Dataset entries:

________

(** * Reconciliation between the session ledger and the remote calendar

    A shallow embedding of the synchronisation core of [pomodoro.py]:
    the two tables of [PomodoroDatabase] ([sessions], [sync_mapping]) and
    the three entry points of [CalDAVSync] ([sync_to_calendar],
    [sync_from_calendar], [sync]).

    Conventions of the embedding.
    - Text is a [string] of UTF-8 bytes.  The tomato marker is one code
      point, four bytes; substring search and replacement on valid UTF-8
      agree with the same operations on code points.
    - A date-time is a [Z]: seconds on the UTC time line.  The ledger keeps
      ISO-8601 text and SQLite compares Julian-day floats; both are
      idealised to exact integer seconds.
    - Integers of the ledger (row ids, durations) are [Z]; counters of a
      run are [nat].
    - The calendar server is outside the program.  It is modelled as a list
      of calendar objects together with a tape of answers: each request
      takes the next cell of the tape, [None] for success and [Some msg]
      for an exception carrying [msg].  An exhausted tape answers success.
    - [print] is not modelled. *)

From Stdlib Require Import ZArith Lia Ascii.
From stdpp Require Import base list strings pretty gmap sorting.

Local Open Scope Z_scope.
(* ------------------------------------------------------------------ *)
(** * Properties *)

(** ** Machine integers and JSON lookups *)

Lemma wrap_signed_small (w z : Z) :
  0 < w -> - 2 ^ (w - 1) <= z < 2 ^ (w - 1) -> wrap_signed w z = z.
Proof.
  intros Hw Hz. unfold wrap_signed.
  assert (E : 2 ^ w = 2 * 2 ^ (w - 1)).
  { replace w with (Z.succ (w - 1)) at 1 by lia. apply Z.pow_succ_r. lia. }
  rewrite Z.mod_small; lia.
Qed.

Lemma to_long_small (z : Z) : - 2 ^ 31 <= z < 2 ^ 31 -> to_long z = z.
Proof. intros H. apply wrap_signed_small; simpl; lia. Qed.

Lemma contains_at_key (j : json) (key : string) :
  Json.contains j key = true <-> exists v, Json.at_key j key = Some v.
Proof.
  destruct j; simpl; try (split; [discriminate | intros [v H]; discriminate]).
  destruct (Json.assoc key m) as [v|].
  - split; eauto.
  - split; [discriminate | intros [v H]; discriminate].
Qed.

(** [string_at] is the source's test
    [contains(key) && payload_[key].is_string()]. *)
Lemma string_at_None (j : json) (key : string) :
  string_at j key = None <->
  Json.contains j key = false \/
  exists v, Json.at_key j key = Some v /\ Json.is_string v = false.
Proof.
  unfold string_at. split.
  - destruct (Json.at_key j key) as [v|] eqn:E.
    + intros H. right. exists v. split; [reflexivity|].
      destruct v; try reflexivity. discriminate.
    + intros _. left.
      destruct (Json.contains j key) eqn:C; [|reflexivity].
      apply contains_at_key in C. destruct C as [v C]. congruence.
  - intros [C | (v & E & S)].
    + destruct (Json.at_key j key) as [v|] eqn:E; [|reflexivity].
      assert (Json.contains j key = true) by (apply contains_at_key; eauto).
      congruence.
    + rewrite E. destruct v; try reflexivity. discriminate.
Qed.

________

> Aim of the exercise
Copy, please, every line from the start of the entries down to the line that holds "agree with the", with both of those lines included and no others.

> Solution for this exercise
(** * Reconciliation between the session ledger and the remote calendar

    A shallow embedding of the synchronisation core of [pomodoro.py]:
    the two tables of [PomodoroDatabase] ([sessions], [sync_mapping]) and
    the three entry points of [CalDAVSync] ([sync_to_calendar],
    [sync_from_calendar], [sync]).

    Conventions of the embedding.
    - Text is a [string] of UTF-8 bytes.  The tomato marker is one code
      point, four bytes; substring search and replacement on valid UTF-8
      agree with the same operations on code points.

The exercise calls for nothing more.